- [EXERCISE REQUIREMENTS]:
In the entries that follow, find the line containing "CtxRoot)) values tss)", then output exactly every line from the first through that one.

- [PROVIDED DATA]:
============================================================
Lemma rows_calls values :
  forall tbody0 calls0 s,
    outcome_sat False
      (for_of values
         (fun row (acc : Element * list (list CallTree)) =>
            let (tbodyEl, calls) := acc in
            bind
              (for_of row
                 (fun v (acc : Element * list CallTree) =>
                    let (el, calls) := acc in
                    bind
                      (renderValue (enoughFuel settings 0) v
                         (createEl "td" []) originFile component settings
                         true CtxRoot 0)
                      (fun r : Element * CallTree =>
                         let (cell, call) := r in
                         ret (attach el (node_of cell), calls ++ [call])))
                 (createEl "tr" [], []))
              (fun r : Element * list CallTree =>
                 let (rowEl, rowCalls) := r in
                 ret (attach tbodyEl (node_of rowEl),
                      calls ++ [rowCalls])))
         (tbody0, calls0) s)
      (fun acc s' =>
         sameValues (heap s) (heap s')
         /\ (exists tss,
                snd acc = calls0 ++ tss
                /\ Forall2 (Forall2 (cellCall CtxRoot)) values tss)
         /\ (forallb isRowOfCells (childNodes tbody0) = true ->
             forallb isRowOfCells (childNodes (fst acc)) = true
             /\ map childCount (childNodes (fst acc))
                = map childCount (childNodes tbody0)
                  ++ map (@List.length Literal) values))
      (fun s' => sameValues (heap s) (heap s')).
Proof.
  induction values as [|row values IH]; intros tbody0 calls0 s.
  - simpl. split; [apply sameValues_refl|]. split.
    + exists []. rewrite app_nil_r. split; [reflexivity | constructor].
    + intro H. rewrite app_nil_r. auto.
  - simpl for_of. apply sat_bind. apply sat_bind.
    eapply sat_conseq; [apply (items_calls "td" CtxRoot) | | auto].
    intros [rowEl rowCalls] s1 (Hh & (ts & Hcalls & Hts) & _ & Hrow).
    simpl in Hcalls, Hrow. subst rowCalls. specialize (Hrow eq_refl).
    destruct Hrow as [Hown Hlen]. simpl in Hlen. simpl.
    eapply sat_conseq; [apply IH | | ].
    + intros [el' calls'] s2 (Hh2 & (tss & Hcalls' & Htss) & Hshape).
      simpl in *. split; [exact (sameValues_trans _ _ _ Hh Hh2)|]. split.
      * exists (ts :: tss). rewrite Hcalls', <- app_assoc.
        split; [reflexivity|]. constructor; auto.
      * intro Hrows. rewrite attach_nodes in Hshape.
        cbn [childNodes] in Hshape.
        destruct (detachAll_rows (refs (node_of rowEl)) _ Hrows)
          as [Hr Hm].
        destruct Hshape as [Hs1 Hs2].
        { rewrite forallb_app, Hr. simpl. rewrite Hown. reflexivity. }
        split; [exact Hs1|].
        rewrite Hs2, map_app, Hm, <- app_assoc. simpl. rewrite Hlen.
        reflexivity.
    + intros s2 Hh2. exact (sameValues_trans _ _ _ Hh Hh2).
Qed.

Local Abbreviation th_of :=
  (fun header => node_of (createElText "th" ["table-view-th"] header)).

Local Abbreviation tr_of :=
  (fun outs : list (list Node) => NElem "tr" [] (map (NElem "td" []) outs)).

Lemma header_cells headers :
  forall headerEl,
    fold_left (fun headerEl header => appendChild headerEl (th_of header))
      headers headerEl
    = appendNodes headerEl (map th_of headers).
Proof.
  induction headers as [|h headers IH]; intro headerEl.
  - simpl. rewrite appendNodes_nil. reflexivity.
  - simpl fold_left. rewrite IH, appendChild_nodes, appendNodes_app.
    reflexivity.
Qed.

Lemma th_own headers : forallb isOwnElement (map th_of headers) = true.
Proof.
  induction headers as [|h headers IH]; [reflexivity|]. simpl. exact IH.
Qed.

Lemma renderTable_calls container headers values s :
  outcome_sat False
    (renderTable container headers values component originFile settings s)
    (fun r s' =>
       sameValues (heap s) (heap s')
       /\ Forall2 (Forall2 (cellCall CtxRoot)) values (snd r)
       /\ exists table,
           fst r = attach container table
           /\ tableShape table
              = Some (List.length headers,
                      map (@List.length Literal) values))
    (fun s' => sameValues (heap s) (heap s')).
Proof.
  unfold renderTable. apply sat_bind.
  eapply sat_conseq; [apply rows_calls | | auto].
  intros [tbodyEl calls] s' (Hh & (tss & Hcalls & Htss) & Hshape).
  simpl in Hcalls, Hshape. subst calls. specialize (Hshape eq_refl).
  destruct Hshape as [_ Hrows]. simpl in Hrows. simpl.
  split; [exact Hh|]. split; [exact Htss|].
  eexists. split; [reflexivity|].
  rewrite header_cells, attach_nodes.
  unfold node_of, appendChild, appendNodes, createEl.
  cbn [tagName classList childNodes app detachAll].
  rewrite detach_elem. cbn [detachAll]. rewrite detach_elem.
  cbn [tableShape childCount].
  destruct (detachAll_own (refs (node_of tbodyEl)) (map th_of headers)
              (th_own headers)) as [_ Hl].
  unfold node_of in Hl. rewrite Hl, length_map, Hrows. reflexivity.
Qed.

(** *** The nodes, when no value is an HTML element *)

Local Abbreviation freeAt h :=
  (fun v : Literal =>
     htmlFree originFile component settings 0 h v = true).


Lemma topLevel_facts context v s out t s' :
  freeAt (heap s) v ->
  topLevel originFile component settings context v s out t s' ->
  heap s' = heap s
  /\ call_args t = mkInvocation v true context 0
  /\ wellNested t = true
  /\ deepest t <= S (maxRecursiveRenderDepth settings).
Proof.
  intros Hf H. specialize (H (createEl "" [])).
  pose proof (renderValue_sat originFile component settings True
                (enoughFuel settings 0) v (createEl "" []) true context 0 s
                (or_introl I)) as Hs.
  pose proof (renderValue_free originFile component settings
                (enoughFuel settings 0) v (createEl "" []) true context 0 s
                Hf) as Hfree.
  rewrite H in Hs, Hfree. destruct Hs as (_ & _ & Ha & Hw & Hd).
  destruct Hfree as [Hh _].
  simpl in *. repeat split; auto.
Qed.








(** *** No error *)

Local Abbreviation noThrow o s :=
  (outcome_sat True o (fun _ s' => sameValues (heap s) (heap s'))
     (fun _ => False)).

Local Abbreviation cleanAt h :=
  (fun v : Literal =>
     errorFree originFile component settings 0 h v = true).

Lemma cleanAt_same h h' v :
  sameValues h h' -> cleanAt h v -> cleanAt h' v.
Proof.
  intros Hs Hv. unfold errorFree in *.
  rewrite (errorFree_same originFile component settings h h' Hs). exact Hv.
Qed.

Lemma items_noThrow tag context items el0 calls0 s :
  Forall (cleanAt (heap s)) items ->
  noThrow
    (for_of items
       (fun v (acc : Element * list CallTree) =>
          let (el, calls) := acc in
          bind
            (renderValue (enoughFuel settings 0) v (createEl tag [])
               originFile component settings true context 0)
            (fun r : Element * CallTree =>
               let (cell, call) := r in
               ret (attach el (node_of cell), calls ++ [call])))
       (el0, calls0) s) s.
Proof.
  intro Hc.
  apply (for_of_noThrow (fun h v => cleanAt h v)); [| |exact Hc].
  - intros h h' v. apply cleanAt_same.
  - intros v [el calls] s1 Hv. apply sat_bind.
    eapply sat_conseq;
      [apply (renderValue_noThrow originFile component settings); exact Hv
      | | auto].
    intros [cell call] s2 Hs. exact Hs.
Qed.

Lemma renderList_noThrow container elements s :
  Forall (cleanAt (heap s)) elements ->
  noThrow (renderList container elements component originFile settings s) s.
Proof.
  intro Hc. unfold renderList. apply sat_bind.
  eapply sat_conseq; [apply (items_noThrow "li" CtxList); exact Hc | | auto].
  intros [listEl calls] s' Hs. exact Hs.
Qed.

Lemma renderTable_noThrow container headers values s :
  Forall (Forall (cleanAt (heap s))) values ->
  noThrow
    (renderTable container headers values component originFile settings s) s.
Proof.
  intro Hc. unfold renderTable. apply sat_bind.
  eapply sat_conseq;
    [ apply (for_of_noThrow (fun h row => Forall (cleanAt h) row));
      [| |exact Hc]
    | | auto ].
  - intros h h' row Hs Hrow. eapply Forall_impl; [|exact Hrow].
    intros v Hv. eapply cleanAt_same; eassumption.
  - intros row [tbodyEl calls] s1 Hrow. apply sat_bind.
    eapply sat_conseq;
      [apply (items_noThrow "td" CtxRoot); exact Hrow | | auto].
    intros [rowEl rowCalls] s2 Hs. exact Hs.
  - intros [tbodyEl calls] s' Hs. exact Hs.
Qed.

Lemma forallb_Forall {A : Type} (f : A -> bool) l :
  forallb f l = true <-> Forall (fun x => f x = true) l.
Proof. rewrite forallb_forall, Forall_forall. reflexivity. Qed.

Lemma forallb2_Forall {A : Type} (f : A -> bool) l :
  forallb (forallb f) l = true <-> Forall (Forall (fun x => f x = true)) l.
Proof.
  rewrite forallb_Forall. split; intro H; (eapply Forall_impl; [|exact H]);
    intros row Hrow; apply forallb_Forall; exact Hrow.
Qed.


Lemma CallTree_calls_ind (P : CallTree -> Prop) :
  (forall args calls, Forall P calls -> P (Call args calls)) ->
  forall t, P t.
Proof.
  intro H. fix IH 1. intros [args calls]. apply H.
  induction calls as [|c cs IHcs]; constructor; [apply IH | exact IHcs].
Qed.

Lemma wellNested_list_contexts :
  forall t,
    wellNested t = true ->
    inListContext (call_args t) && inv_expandList (call_args t) = true ->
    everyInvocation (fun a => inListContext a && inv_expandList a) t = true.
Proof.
  apply (CallTree_calls_ind
           (fun t =>
              wellNested t = true ->
              inListContext (call_args t) && inv_expandList (call_args t)
                = true ->
              everyInvocation (fun a => inListContext a && inv_expandList a)
                t = true)).
  intros args calls IH Hw Hroot. cbn [call_args] in Hroot.
  cbn [everyInvocation]. rewrite Hroot. cbn [andb].
  apply andb_prop in Hroot as [_ He].
  induction IH as [|c cs Hc _ IHcs]; [reflexivity|].
  cbn [wellNested] in Hw.
  apply andb_prop in Hw as [Hw Hrest].
  apply andb_prop in Hw as [Hw Hwc].
  apply andb_prop in Hw as [Hw Hexp].
  apply andb_prop in Hw as [Hctx _].
  apply eqb_prop in Hexp.
  rewrite Hc; [apply IHcs; exact Hrest | exact Hwc |].
  unfold inListContext. rewrite Hexp, He.
  destruct (inv_context (call_args c)); [discriminate | reflexivity].
Qed.

(** X7: every invocation of [renderValue] that [renderList] gives rise to,
    for the elements and for everything nested in them, has context ["list"]
    and [expandList = true]; there is one call tree per element.  So no
    value in a list view is rendered in inline mode or with the ["root"]
    context. *)
Theorem renderList_all_in_list_context container elements s :
  outcome_sat False
    (renderList container elements component originFile settings s)
    (fun r _ =>
       List.length (snd r) = List.length elements
       /\ Forall
            (fun t =>
               everyInvocation
                 (fun a => inListContext a && inv_expandList a) t = true)
            (snd r))
    (fun _ => True).
Proof.
  eapply sat_conseq; [apply renderList_calls | | auto].
  intros [c' calls] s' (_ & Hc). simpl in *.
  split; [symmetry; apply (Forall2_length Hc)|].
  induction Hc as [|v t vs ts [Ha Hw] _ IH]; constructor; [|exact IH].
  apply wellNested_list_contexts; [exact Hw|]. rewrite Ha. reflexivity.
Qed.


(** X9: the table that [renderTable] adds, as the last child of the
    container, has as many header cells as there are headers and, for each
    row, as many cells as the row has values: rows are neither padded nor
    cut to the number of headers. *)
Theorem renderTable_shape container headers values s :
  outcome_sat False
    (renderTable container headers values component originFile settings s)
    (fun r _ =>
       exists table,
         fst r = attach container table
         /\ tableShape table
            = Some (List.length headers,
                    map (@List.length Literal) values))
    (fun _ => True).
Proof.
  eapply sat_conseq; [apply renderTable_calls | | auto].
  intros [c' calls] s' (_ & _ & Ht). exact Ht.
Qed.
============================================================
- [RESPONSE TO THIS EXERCISE]:
Lemma rows_calls values :
  forall tbody0 calls0 s,
    outcome_sat False
      (for_of values
         (fun row (acc : Element * list (list CallTree)) =>
            let (tbodyEl, calls) := acc in
            bind
              (for_of row
                 (fun v (acc : Element * list CallTree) =>
                    let (el, calls) := acc in
                    bind
                      (renderValue (enoughFuel settings 0) v
                         (createEl "td" []) originFile component settings
                         true CtxRoot 0)
                      (fun r : Element * CallTree =>
                         let (cell, call) := r in
                         ret (attach el (node_of cell), calls ++ [call])))
                 (createEl "tr" [], []))
              (fun r : Element * list CallTree =>
                 let (rowEl, rowCalls) := r in
                 ret (attach tbodyEl (node_of rowEl),
                      calls ++ [rowCalls])))
         (tbody0, calls0) s)
      (fun acc s' =>
         sameValues (heap s) (heap s')
         /\ (exists tss,
                snd acc = calls0 ++ tss
                /\ Forall2 (Forall2 (cellCall CtxRoot)) values tss)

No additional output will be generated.